Processes like these have been conceptualized against the backdrop of concepts like framing (Brossard and Nisbet, 2007) or cultivation (Nisbet et al., 2002), which suggest that people’s appreciation for science is a long-term outcome of exposure to positive media portrayals of scientists in newspaper, TV, and radio reporting, for example. Further scholarship theorized that effects like these differ across media channels, people, and countries, as they depend on individual habits, skills, or pre-existing attitudes, and on the characteristics of local media systems, political contexts, or cultural conditions (Boomgaarden and Song, 2019; Valkenburg and Peter, 2013).

However, research on the prevalence of anti-science attitudes and the ability of legacy media to affect these attitudes has several limitations (see Guenther and Joubert, 2017; Massarani, 2015; Metag and Schäfer, 2018). First, it has usually examined only single countries (e.g., Hmielowski et al., 2014) and thus barely provides insights as to how prevalence and media effects compare across nations. Second, research which does include multiple countries has investigated almost exclusively Western, educated, industrialized, rich, and democratic (WEIRD) societies (e.g., Lübke, 2021; Yan et al., 2021), although certain non-WEIRD countries provide specific conditions for anti-science sentiments (Bauer et al., 2019) and exhibit distinctive media systems (Hallin and Mancini, 2011). Third, studies which do compare WEIRD and non-WEIRD societies have often examined attitudes toward specific science-related topics rather than attitudes toward science in general (Diehl et al., 2021; Franzen and Meyer, 2010; Hornsey et al., 2018a, 2018b), even if these attitudes were shown to vary across topics (Rutjens et al., 2022). Fourth, comparative surveys on public views of science in general have mostly focused on pro-science views such as trust, confidence, or faith (Evans, 2014; Gil de Zúñiga et al., 2019; Kim et al., 2014; Price and Peterson, 2016; Sturgis et al., 2021; Wellcome Trust, 2019). Yet favorable and unfavorable orientations toward any kind of object cannot necessarily be conceived as polar opposites, because they may often have different qualities, antecedents, and implications, and may rather be understood as “alternative social realities” (Lewicki et al., 1998, p. 445; see also van de Walle and Six, 2014). Therefore, findings on pro-science attitudes may not apply to anti-science attitudes. Fifth, cross-cultural surveys that do investigate unfavorable science attitudes specifically have not included media use variables (Chan, 2018; Crettaz von Roten, 2019; Noy and O’Brien, 2019; Rutjens et al., 2022).

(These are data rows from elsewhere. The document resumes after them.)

Lemma printk_consoles_write_spec buf w : consoles_free w →
  wp (printk_consoles_write buf) (λ _ w', w' = l_set_consoles (deliver l0 buf (consoles w)) w) w.
Proof.
  intros (El & EL & Hcl & Hc). unfold printk_consoles_write, l_try_lock_intr, l_port_set_ints.
  apply wp_bind, wp_bind, wp_bind, wp_gets, wp_bind, wp_modify, wp_ret, wp_bind, wp_get. simpl.
  rewrite decide_False; [by rewrite EL|]. apply wp_bind, wp_put, wp_ret, wp_bind, wp_gets, wp_bind. simpl. rewrite El.
  eapply wp_mono; [apply consoles_loop; [by rewrite /= EL|done]|]. intros [] w' ->.
  unfold l_release_intr, l_release, l_port_set_ints.
  apply wp_bind, wp_modify, wp_bind, wp_bind, wp_gets, wp_bind, wp_modify, wp_ret, wp_ret.
  unfold l_set_ints, l_set_locks, l_set_consoles. simpl. f_equal. rewrite EL locks_back //.
Qed.

Lemma consoles_free_next buf w : consoles_free w → consoles_free (l_set_consoles (deliver l0 buf (consoles w)) w).
Proof. intros (?&?&?&Hc). split_and!; [done..|]. intros c Hi. destruct (Hc c Hi). by rewrite /= deliver_dom. Qed.

(** Draining the ring: every message, oldest first, to every console. *)
Lemma printk_buffer_write_spec fuel : ∀ w, consoles_free w → lb_ok (g_lb w) → (pending (g_lb w) < fuel)%nat →
  wp (printk_buffer_write fuel) (λ _ w', queued (g_lb w') = [] ∧ lb_ok (g_lb w') ∧
    consoles w' = foldl (λ cs b, deliver l0 b cs) (consoles w) (queued (g_lb w)) ∧
    l_ints w' = l_ints w ∧ l_locks w' = l_locks w ∧ console_list w' = console_list w) w.
Proof.
  induction fuel as [|fuel IH]; intros w Hf Hok Hp; [lia|]. cbn [printk_buffer_write]. apply wp_bind, wp_on_lb.
  rewrite -queued_length in Hp. eapply wp_mono; [by apply logbuffer_read_spec|].
  intros r lb' (Hok' & -> & Eq'). destruct (queued (g_lb w)) as [|t ts] eqn:Eq; simpl in *.
  - apply wp_ret. simpl. rewrite Eq'. done.
  - apply wp_bind. eapply wp_mono; [apply printk_consoles_write_spec; exact Hf|]. intros [] w1 ->.
    eapply wp_mono; [apply IH|].
    + apply (consoles_free_next t (l_set_lb lb' w)). exact Hf.
    + done.
    + rewrite -queued_length /= Eq'. lia.
    + intros [] w2 (? & ? & Ec & ? & ? & ?). split_and!; try done. rewrite Ec. simpl. by rewrite Eq'.
Qed.
End delivery.

(** A message that fits reaches every console, after those still in the ring. *)
(** A message of less than 2 GiB is counted right. *)
Lemma printk_size (pre rest : text) : Z.of_nat (length (pre ++ rest)) < 2 ^ 31 →
  wrap64 (Z.of_nat (length pre) + sint32 (Z.of_nat (length rest))) = Z.of_nat (length (pre ++ rest)).
Proof. rewrite length_app. intros H. rewrite sint32_small; [lia|]. rewrite wrap64_small; lia. Qed.
Lemma printk_delivers LOG_LEVEL lvl rest w :
  ¬ (1 ≤ lvl ∧ lvl ≤ 6 ∧ lvl < LOG_LEVEL) →
  Z.of_nat (length (log_prefix lvl ++ rest)) < MSG_BUF_SIZE →
  lb_ok (g_lb w) → print_lock ∉ l_locks w → consoles_free (console_list w) (l_locks w) w →
  wp (printk LOG_LEVEL lvl rest) (λ _ w', queued (g_lb w') = [] ∧ lb_ok (g_lb w') ∧
    consoles w' = foldl (λ cs b, deliver (console_list w) b cs) (consoles w)
      (if decide (length (queued (g_lb w)) < CAPACITY)%nat
       then queued (g_lb w) ++ [log_prefix lvl ++ rest] else queued (g_lb w)) ∧
    l_ints w' = l_ints w ∧ l_locks w' = l_locks w ∧ console_list w' = console_list w) w.
Proof.
  intros Hlvl Hlen Hok Hpl (_ & _ & Hcl & Hc). unfold printk. rewrite decide_False //.
  unfold l_acquire_intr, l_acquire, l_port_set_ints.
  apply wp_bind, wp_bind, wp_bind, wp_gets, wp_bind, wp_modify, wp_ret, wp_bind, wp_bind, wp_get. simpl.
  rewrite decide_False //. apply wp_put, wp_ret, wp_bind.
  rewrite take_ge; [unfold MSG_BUF_SIZE in *; lia|]. rewrite printk_size; [unfold MSG_BUF_SIZE in *; lia|].
  apply wp_on_lb. eapply wp_mono; [by apply logbuffer_write_spec|]. intros [] lb' [Hok' Eq']. apply wp_bind.
  eapply wp_mono; [apply (printk_buffer_write_spec (console_list w) ({[print_lock]} ∪ l_locks w))|].
  - split_and!; [done|done|set_solver|]. intros c Hi. destruct (Hc c Hi) as [? ?]. split; [set_solver|done].
  - done.
  - simpl. pose proof (pending_lt lb'). unfold CAPACITY, DRAIN_FUEL in *. lia.
  - intros [] w2 (? & ? & Ec & Ei & EL & El). unfold l_release_intr, l_release, l_port_set_ints.
    apply wp_bind, wp_modify, wp_bind, wp_bind, wp_gets, wp_bind, wp_modify, wp_ret, wp_ret. simpl in *.
    split_and!; try done; [by rewrite Ec Eq'|]. rewrite EL. by apply locks_back.
Qed.

(** A message that does not fit stops the kernel, unless the ring is full. *)
Lemma printk_too_long LOG_LEVEL lvl rest w :
  ¬ (1 ≤ lvl ∧ lvl ≤ 6 ∧ lvl < LOG_LEVEL) →
  MSG_BUF_SIZE ≤ Z.of_nat (length (log_prefix lvl ++ rest)) < 2 ^ 31 →
  lb_ok (g_lb w) → (length (queued (g_lb w)) < CAPACITY)%nat → print_lock ∉ l_locks w →
  printk LOG_LEVEL lvl rest w = Panic (AssertFail "size < MSG_BUF_SIZE").
Proof.
  intros Hlvl Hlen Hok Hq Hpl. unfold printk. rewrite decide_False //. apply bind_ends.
  unfold l_acquire_intr, l_acquire, l_port_set_ints.
  apply wp_bind, wp_bind, wp_gets, wp_bind, wp_modify, wp_ret, wp_bind, wp_bind, wp_get. simpl.
  rewrite decide_False //. apply wp_put, wp_ret. apply bind_panic. unfold on_lb, logbuffer_write, mbind, M_bind, get. cbn [g_lb l_set_locks l_set_ints].
  rewrite next_index; [apply Hok|]. rewrite queued_length in Hq. pose proof (pending_eq _ Hok) as Ep.
  destruct Hok as [Hh Ht]. pose proof (mod_wrap (head (g_lb w) + 1) ltac:(unfold MSGS_SIZE in *; lia)) as En.
  rewrite decide_False.
  { unfold MSGS_SIZE, CAPACITY in *. repeat case_decide; lia. }
  unfold put, assertM. rewrite printk_size; [lia|]. rewrite bool_decide_eq_false_2 //. lia.
Qed.
Lemma irq_register_handler_spec o x vec flags h w : vectors_ok w → irqs w !! o = Some x →
  0 ≤ vec < IRQ_VECTOR_MAX → s_vectors w !! Z.to_nat vec = Some h →
  wp (irq_register_handler o vec flags) (λ r w', w' = registered_world o x vec flags h w ∧
    r = if decide (is_Some (irq_handlers w !! (vec + 32))) then 1 else 0) w.
Proof.
  intros Hok Hx Hv Hh. unfold irq_register_handler. destruct (vector_at_ok w vec Hok Hv) as (h' & Hh' & Ev).
  simplify_eq. eapply wp_run_eq; [exact (bind_ok _ _ _ _ _ Ev)|]. destruct Hok as [_ Hok]. destruct (Hok _ _ Hh) as [Hc Hlt].
  apply wp_bind, wp_modify, wp_bind, wp_get, wp_bind, wp_deref. exists x. split; [done|]. apply wp_bind, wp_put.
  unfold port_register_isr, IRQ_VECTOR_MAX in *. unfold wrap32. rewrite Z.mod_small; [lia|]. rewrite decide_False; [lia|].
  unfold wrap64. rewrite Z.mod_small; [lia|].
  apply wp_bind, wp_get. simpl. destruct (decide (is_Some (irq_handlers w !! (vec + 32)))) as [Hr|Hr].
  - rewrite decide_True; [done|]. apply wp_ret. split; [|done]. unfold registered_world, i_set_handlers, i_set_irqs, i_set_vectors.
    simpl. f_equal. symmetry. apply insert_id. by destruct Hr as [[] Hr].
  - rewrite decide_False; [naive_solver|]. apply wp_bind, wp_put, wp_ret. split; [|done].
    unfold registered_world, i_set_handlers, i_set_irqs, i_set_vectors. simpl. f_equal.
Qed.

Lemma registered_ok o x vec flags h w : vectors_ok w → 0 ≤ vec < IRQ_VECTOR_MAX → s_vectors w !! Z.to_nat vec = Some h →
  objectcnt h + 1 < 2 ^ 63 → vectors_ok (registered_world o x vec flags h w).
Proof.
  intros [Hl Hok] Hv Hh Hc. split; simpl; [by rewrite length_insert|]. intros i h' [(<- & <- & Hi)|[Hne Hi]]%list_lookup_insert_Some.
  - simpl. destruct (Hok _ _ Hh) as [E _]. rewrite length_app /=. lia.
  - by eapply Hok.
Qed.

Context (lower : Z → M (kworld H) unit) (Hlower : lower_idle lower).

(** The level and the lock are as they were before. *)
Lemma unlock_irq (w1 : W) old k : ik w1 = k_locks ({[irq_lock]} ∪ locks k) (k_cpu (set_irql IRQL_DISPATCH (kcpu k)) k) →
  old = irql (kcpu k) → 0 ≤ old ≤ IRQL_DISPATCH → softint_pending (kcpu k) = 0 → irq_lock ∉ locks k →
  wp (on_k (spinlock_release irq_lock;; lower old)) (λ _ w', w' = i_set_k k w1) w1.
Proof.
  intros Ek -> Ho Hp Hl. apply wp_on_k. rewrite Ek. repeat k_step. rewrite /wp Hlower; [k_simpl; lia|done|].
  f_equal. unfold k_cpu, k_locks. k_simpl. rewrite release_acquired //.
Qed.

Lemma irq_initialize_spec o x irqlWanted flags w : vectors_ok w → irqs w !! o = Some x → i_vector x = None →
  2 ≤ irqlWanted ≤ 15 → irq_lock ∉ locks (ik w) → 0 ≤ irql (kcpu (ik w)) ≤ IRQL_DISPATCH →
  softint_pending (kcpu (ik w)) = 0 →
  wp (irq_initialize_obj_irql lower o irqlWanted flags) (λ r w', ∃ found,
    search_result flags (IRQL_TO_VECTOR irqlWanted) w 16 found ∧
    ((found = IRQ_VECTOR_MAX ∧ r = 1 ∧ w' = w) ∨
     (∃ h, s_vectors w !! Z.to_nat found = Some h ∧ w' = registered_world o x found flags h w ∧
        r = if decide (is_Some (irq_handlers w !! (found + 32))) then 1 else 0))) w.
Proof.
  intros Hok Hx Hvn Hi Hl Hirql Hp. unfold irq_initialize_obj_irql.
  apply wp_bind, wp_get, wp_bind, wp_deref. exists x. split; [done|]. apply wp_bind, wp_assert. split; [by apply bool_decide_eq_true|].
  apply wp_bind, wp_on_k. unfold spinlock_acquire_raise, irql_raise. repeat k_step.
  apply wp_assert_i; [apply bool_decide_eq_true; lia|]. repeat k_step.
  set (w1 := i_set_k _ w).
  assert (IRQL_TO_VECTOR irqlWanted = irqlWanted * 16 - 32) as Eb.
  { unfold IRQL_TO_VECTOR, wrap32. rewrite Z.shiftl_mul_pow2; [lia|]. apply Z.mod_small. lia. }
  assert (wrap32 (IRQL_TO_VECTOR irqlWanted + IRQL_VECTOR_COUNT_PER) - IRQL_TO_VECTOR irqlWanted = 16) as ->.
  { unfold IRQL_VECTOR_COUNT_PER, wrap32. rewrite Eb Z.mod_small; lia. }
  change (Z.to_nat 16) with 16%nat.
  pose proof (search_vector_spec flags (IRQL_TO_VECTOR irqlWanted) w1) as Hs.
  specialize (Hs Hok ltac:(lia) 16%nat 0%nat IRQ_VECTOR_MAX). rewrite Z.add_0_r in Hs.
  eapply wp_mono; [apply Hs|].
  - rewrite Eb. unfold IRQ_VECTOR_MAX. lia.
  - intros j h Hj. lia.
  - left. split; [done|]. intros j h Hj. lia.
  - intros found w2 [-> Hres]. destruct (decide (found = IRQ_VECTOR_MAX)) as [->|Hf].
    + apply wp_bind. eapply wp_mono; [apply (unlock_irq w1 _ (ik w)); done|]. intros [] w' ->. apply wp_ret.
      exists IRQ_VECTOR_MAX. split; [exact Hres|]. left. split_and!; [done|done|]. by destruct w.
    + assert (0 ≤ found < IRQ_VECTOR_MAX ∧ is_Some (s_vectors w !! Z.to_nat found)) as [Hr [h Hh]].
      { destruct Hres as [(i & h & Hi' & -> & Hsl & _)|[_ [[? _]|(i & -> & Hi' & h & Hsl & _)]]]; [..|done|];
          (split; [rewrite Eb; unfold IRQ_VECTOR_MAX; lia|eexists; exact Hsl]). }
      apply wp_bind. eapply wp_mono; [apply (irq_register_handler_spec o x found flags h w1); done|].
      intros r w3 [-> ->]. apply wp_bind. eapply wp_mono; [apply (unlock_irq _ _ (ik w)); done|].
      intros [] w' ->. apply wp_ret. exists found. split; [exact Hres|]. right. exists h. split_and!; [done| |done].
      by destruct w.
Qed.

(** ** Delivery *)
Section delivery.
Context (call_handler : nat → nat → M W bool).

(** The handlers of [objs] run one after another; [n] of them acknowledge. *)
Inductive handled : list nat → W → Z → W → Prop :=
| handled_nil w : handled [] w 0 w
| handled_skip o objs x w n w' : irqs w !! o = Some x → handler x = None →
    handled objs w n w' → handled (o :: objs) w n w'
| handled_call o objs x f w (ack : bool) w1 n w' : irqs w !! o = Some x → handler x = Some f →
    call_handler f o w = Ok (ack, w1) → handled objs w1 n w' →
    handled (o :: objs) w (if ack then n + 1 else n) w'.

Lemma run_handlers_spec objs w n w' : handled objs w n w' → ∀ k,
  run_handlers call_handler objs k w = Ok (k + n, w').
Proof.
  induction 1 as [w|o objs x w n w' Hx Hn Hh IH|o objs x f w ack w1 n w' Hx Hf Hc Hh IH]; intros k; cbn [run_handlers].
  - by rewrite Z.add_0_r.
  - unfold mbind, M_bind, gets. rewrite Hx. simpl. by rewrite Hn IH.
  - unfold mbind, M_bind, gets. rewrite Hx. simpl. rewrite Hf Hc IH. f_equal. destruct ack; f_equal; lia.
Qed.

(** The world the handlers start in: at the vector's level, interrupts on, the
    interrupt acknowledged at the controller. *)
Definition handler_world (number : Z) w : W :=
  let k := k_cpu (set_ints true (set_irql (Z.shiftr number 4) (kcpu (ik w)))) (ik w) in
  IrqW k (s_vectors w) (irqs w) (irq_handlers w) (S (eois w)) (unhandled w).
(** A vector nobody acknowledged is reported. *)
Definition reported (n number : Z) (w1 : W) : W :=
  if decide (n = 0) then
    IrqW (ik w1) (s_vectors w1) (irqs w1) (irq_handlers w1) (eois w1) (unhandled w1 ++ [number - 32])
  else w1.

Lemma handle_irq_spec number h w n w1 Q : vectors_ok w → 32 ≤ number < 256 →
  irql (kcpu (ik w)) ≤ Z.shiftr number 4 → is_Some (irq_handlers w !! number) →
  s_vectors w !! Z.to_nat (number - 32) = Some h → objectcnt h ≠ 0 →
  handled (objq h) (handler_world number w) n w1 →
  wp (lower (irql (kcpu (ik w)))) (λ _ k', Q tt (i_set_k k' (reported n number w1)))
    (k_cpu (set_ints false (kcpu (ik w1))) (ik w1)) →
  wp (handle_irq lower call_handler number) Q w.
Proof.
  intros Hok Hnum Hirql Hreg Hh Hcnt Hrun Hlow. unfold handle_irq, irql_raise, port_enable_ints, port_disable_ints.
  apply wp_bind, wp_on_k. repeat k_step. apply wp_assert_i; [apply bool_decide_eq_true; lia|]. repeat k_step.
  apply wp_on_k. repeat k_step. apply wp_bind, wp_get, wp_bind, wp_assert. split; [by apply bool_decide_eq_true|].
  match goal with |- wp _ _ ?x => change x with (handler_world number w) end.
  unfold wrap32. rewrite Z.mod_small; [lia|]. apply wp_bind.
  assert (irq_do_dispatch call_handler (number - 32) (handler_world number w) = Ok (tt,
    reported n number w1)) as Ed.
  { unfold irq_do_dispatch. destruct (vector_at_ok (handler_world number w) (number - 32) Hok) as (h' & Hh' & Ev).
    { unfold IRQ_VECTOR_MAX. lia. }
    assert (h' = h) as -> by (cbn in Hh'; congruence). rewrite (bind_ok _ _ _ _ _ Ev) decide_False //.
    rewrite (bind_ok _ _ _ _ _ (run_handlers_spec _ _ _ _ Hrun 0)) Z.add_0_l. unfold reported. by case_decide. }
  apply wp_ok. eexists tt, _. split; [exact Ed|].
  assert (ik (reported n number w1) = ik w1) as Ek by by (unfold reported; case_decide).
  apply wp_bind, wp_on_k. repeat k_step. apply wp_on_k. cbn [ik i_set_k]. rewrite Ek. by eapply wp_mono; [exact Hlow|intros []].
Qed.
End delivery.
End specs.

(** ** The clock interrupt: [timer_handler] of [kernel/platform/amd64/apic.c] *)
Section clock.
Context {H : Type} `{TimerHeap H}.
Notation W := (irqw H).
Context (hw_clock : nat → Z) (resume : nat → M (kworld H) unit)
  (client : nat → nat → option nat → option nat → M (kworld H) unit) (fuel : nat).

Definition timer_handler : M (kworld H) bool :=
  now ← current_nanos hw_clock;
  c ← gets kcpu;
  whenM (bool_decide (now >= next_deadline c)) (dpc_enqueue (timer_update c) None None);;
  mret true.
(* ===== verification/Kmem.v ===== *)
(** * Kernel memory: [kernel/vm/kmem.c], [kernel/vm/map.c]

    The [kmalloc] family over the slab caches, and the wired memory below them: virtual
    addresses from a vmem arena, a physical frame mapped behind each of their pages. *)

From S2P Require Import Prelude Vmem VmemInv VmemAlloc Pm Paging Slab.

(** ** [kmalloc] *)
Definition kmalloc_sizes : list Z := [8; 16; 32; 64; 128; 160; 256; 512; 640; 768; 1024; 2048].
Definition KMALLOC_MAX : Z := 2048.

(** The cache of the first size class that holds [size]. *)
Fixpoint size_class (sizes cs : list Z) (size : Z) : option Z :=
  match sizes, cs with
  | sz :: sizes, cp :: cs => if decide (size ≤ sz) then Some cp else size_class sizes cs size
  | _, _ => None
  end.

Section kmalloc.
Context {V : Type} `{VmPages V}.
Notation W := (slabw V).
Context (construct : nat → Z → Z → M (slabw V) Z) (destroy : nat → Z → Z → M (slabw V) unit).

(** [kmalloc_caches], in the order of the sizes. *)
Fixpoint create_caches (sizes : list Z) : M W (list Z) :=
  match sizes with
  | [] => mret []
  | sz :: sizes => cp ← kmem_cache_create sz 0 None None 0; cs ← create_caches sizes; mret (cp :: cs)
  end.
Definition kmem_init : M W (list Z) := kmem_slab_init;; create_caches kmalloc_sizes.

(** The depth of the nested cache calls. *)
Definition KMEM_FUEL : nat := 2.
Definition kmalloc (kmalloc_caches : list Z) (size : Z) : M W Z :=
  match size_class kmalloc_sizes kmalloc_caches size with
  | Some cp => kmem_cache_alloc construct KMEM_FUEL cp
  | None => on_vm (vm_kalloc (PAGE_ALIGN_UP size))
  end.
(** [zero] is [memset] of the object. *)
Definition kcalloc (zero : Z → Z → M W unit) (kmalloc_caches : list Z) (count size : Z) : M W Z :=
  if decide (size = 0 ∨ count = 0) then kmalloc kmalloc_caches 0 else
  ptr ← kmalloc kmalloc_caches (wrap64 (count * size));
  zero ptr (wrap64 (count * size));;
  mret ptr.
Definition kfree (kmalloc_caches : list Z) (ptr size : Z) : M W unit :=
  if decide (ptr = 0) then mret tt else
  match size_class kmalloc_sizes kmalloc_caches size with
  | Some cp => kmem_cache_free destroy cp ptr
  | None => on_vm (vm_kfree ptr (PAGE_ALIGN_UP size))
  end.
End kmalloc.

(** ** Wired memory

    The arenas and the page frame allocator side by side.  They meet in
    [vmem_alloc_pages]: a page of boundary tags is a frame off the allocator's free list.
    So an operation on an arena starts from the number of frames that list has, and the
    frames it used up for tags are then taken off the list.  When within the operation that
    happens makes no difference, as nothing else in it reads or writes the page frame
    allocator. *)
Record wired := Wired { wv : vworld; wm : mworld }.
Definition frames_left (m : mworld) : nat := match buddy_freelist m !! 0%nat with Some l => length l | None => 0 end.
Definition shared (w : wired) : vworld := w_pages (next_seg (wv w)) (frames_left (wm w)) (wv w).
Fixpoint take_frames (n : nat) : M mworld unit :=
  match n with O => mret tt | S n => pm_allocate_n 1 kPageUseVm;; take_frames n end.
Definition on_v {A} (f : M vworld A) : M wired A := λ w,
  match f (shared w) with
  | Ok (a, v) =>
      match take_frames (frames_left (wm w) - pm_pages v) (wm w) with
      | Ok (_, m) => Ok (a, Wired v m)
      | Panic e => Panic e
      end
  | Panic e => Panic e
  end.
Definition on_m {A} (f : M mworld A) : M wired A := λ w,
  match f (wm w) with Ok (a, m) => Ok (a, Wired (wv w) m) | Panic e => Panic e end.

Section wired.
Context (feat : cpu_features) (kmap : Z).
Context (call_alloc : nat → option nat → Z → Z → M vworld Z).
Context (call_free : nat → option nat → Z → Z → M vworld unit).

(** [for (i = p; i < p + size; i += PAGE_SIZE)]. *)
Fixpoint wire_loop (fuel : nat) (i stop : Z) : M mworld unit :=
  if decide (i < stop) then
    match fuel with
    | O => fail OutOfFuel
    | S fuel =>
        page ← pm_allocate kPageUseWired;
        x ← ld_page page;
        vm_port_map feat kmap (PG2P x) i kVmWritethrough kVmAll;;
        wire_loop fuel (wrap64 (i + PAGE_SIZE)) stop
    end
  else mret tt.
Definition page_count (size : Z) : nat := Z.to_nat ((size + PAGE_SIZE - 1) / PAGE_SIZE).
Definition allocwired (fuel vmem : nat) (size vmflag : Z) : M wired Z :=
  p ← on_v (vmem_alloc call_alloc fuel vmem size vmflag);
  on_m (wire_loop (page_count size) p (wrap64 (p + size)));;
  mret p.

Fixpoint unwire_loop (fuel : nat) (i stop : Z) : M mworld unit :=
  if decide (i < stop) then
    match fuel with
    | O => fail OutOfFuel
    | S fuel =>
        page ← vm_port_translate kmap i;
        match page with
        | None => fail (AssertFail "page")
        | Some page =>
            vm_port_unmap feat kmap i 0;;
            pm_free page;;
            unwire_loop fuel (wrap64 (i + PAGE_SIZE)) stop
        end
    end
  else mret tt.
Definition freewired (vmem : nat) (ptr size : Z) : M wired unit :=
  on_m (unwire_loop (page_count size) ptr (wrap64 (ptr + size)));;
  on_v (vmem_free call_free vmem ptr size).
Lemma device_spec nb b sl f w : bdf_ok b sl f → ready w nb →
  wp (dev ← pci_create_device sl f;
      info ← pci_dev_common_read 0 b sl f;
      set_info dev info;;
      dev_node_attach dev (Some nb)) (λ _ w', grown w w' [describe b sl f]) w.
Proof.
  intros Hb (Wf & Ps & p & At). apply wp_bind. eapply wp_mono; [by apply create_making|]. intros dev w1 M1.
  eapply reads_bind; [by apply common_read_reads|apply M1|]. intros w2 S2. pose proof (making_same _ _ _ _ _ _ M1 S2) as M2.
  apply wp_bind. eapply wp_mono; [by eapply set_info_making|]. intros [] w3 M3.
  eapply wp_mono; [apply (attach_making w w3 dev nb _ Wf M3)|].
  - destruct At as (x & Hx & _). rewrite (mk_n _ _ _ _ _ M3). apply Wf. by eexists.
  - intros [] w4 M4. by eapply making_done.
Qed.

Section one.
Context (cb : pci_bus_t → M W unit) (behind : Z → list pci_device_t) (nb : nat) (b : Z).
Context (Hcb : ∀ sl f, bdf_ok b sl f → class_of b sl f = 0x6 → subclass_of b sl f = 0x4 → scans cb behind (secondary_of b sl f)).

Lemma check_function_spec sl f w : bdf_ok b sl f → ready w nb →
  wp (check_function cb (PciBus nb 0 b) sl f) (λ _ w', grown w w' (scan_function behind b sl f)) w.
Proof.
  intros Hb Hr. unfold check_function. cbn [segId busId b_node].
  eapply reads_bind; [by apply classCode_reads|apply Hr|]. intros w1 S1. pose proof (same_ready _ _ _ Hr S1) as Hr1.
  eapply reads_bind; [by apply subClass_reads|apply S1|]. intros w2 S2. pose proof (same_ready _ _ _ Hr1 S2) as Hr2.
  assert (grown w w2 []) as G2 by (apply grown_nil; [apply Hr|by eapply same_tree_trans]).
  unfold scan_function. destruct (decide (class_of b sl f = 0x6 ∧ subclass_of b sl f = 0x0)) as [?|Hnh]; [by apply wp_ret|].
  apply wp_bind. eapply (wp_mono _ (λ _ w3, grown w2 w3 (if decide (class_of b sl f = 0x6 ∧ subclass_of b sl f = 0x4)
    then describe b sl f :: behind (secondary_of b sl f) else []))).
  { unfold whenM. case_decide as Hd.
    - rewrite bool_decide_eq_true_2 //. apply bridge_spec; [done|done|]. by apply Hcb; [|apply Hd..].
    - rewrite bool_decide_eq_false_2 //. apply wp_ret. apply grown_nil; [apply Hr2|]. by destruct Hr2 as (_ & ? & _). }
  intros [] w3 G3. eapply wp_mono; [apply device_spec; [done|by eapply grown_ready]|]. intros [] w4 G4.
  exact (grown_trans _ _ _ [] _ G2 (grown_trans _ _ _ _ _ G3 G4)).
Qed.

(** A loop whose turns each grow the tree by a known list. *)
Lemma forM_grown {A} (l : list A) (m : A → M W unit) (r : A → list pci_device_t) w : ready w nb →
  (∀ x w1, x ∈ l → ready w1 nb → wp (m x) (λ _ w2, grown w1 w2 (r x)) w1) →
  wp (forM l m) (λ _ w', grown w w' (l ≫= r)) w.
Proof.
  revert w. induction l as [|x l IH]; intros w Hr Hm; simpl.
  { apply wp_ret. apply grown_nil; [apply Hr|]. by destruct Hr as (_ & ? & _). }
  apply wp_bind. eapply wp_mono; [apply Hm; [left|done]|]. intros [] w1 G1.
  eapply wp_mono; [apply IH; [by eapply grown_ready|intros; apply Hm; [by right|done]]|]. intros [] w2 G2. by eapply grown_trans.
Qed.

Many existing surveys nevertheless provide useful suggestions for the present study. Some are instructive because they show that individual-level attitudes toward science are moderated by country-level factors (Allum et al., 2008). However, these surveys have not considered factors related to media use but focused on socioeconomic indicators such as the GDP or the Gini coefficient (O’Brien and Noy, 2018; Sturgis et al., 2021). Others are helpful because they suggest links between legacy media use and political attitudes (Boomgaarden and Song, 2019) or between social media use and trust in science (Huber et al., 2019).

Yet overall, scholarship is inconclusive in at least two ways: First, it offers little robust evidence on the prevalence of anti-science attitudes in non-WEIRD publics. On the one hand, these publics may hold science in high esteem, hoping that it will solve existential crises immediately affecting them, such as climate change or epidemic diseases (Drori et al., 2003; Solís Arce et al., 2021). On the other hand, segments of non-WEIRD populations may be skeptical or at least indifferent about scientific research as their daily lives pose practical challenges for which they deem academic expertise less relevant or helpful (see Guenther and Weingart, 2018).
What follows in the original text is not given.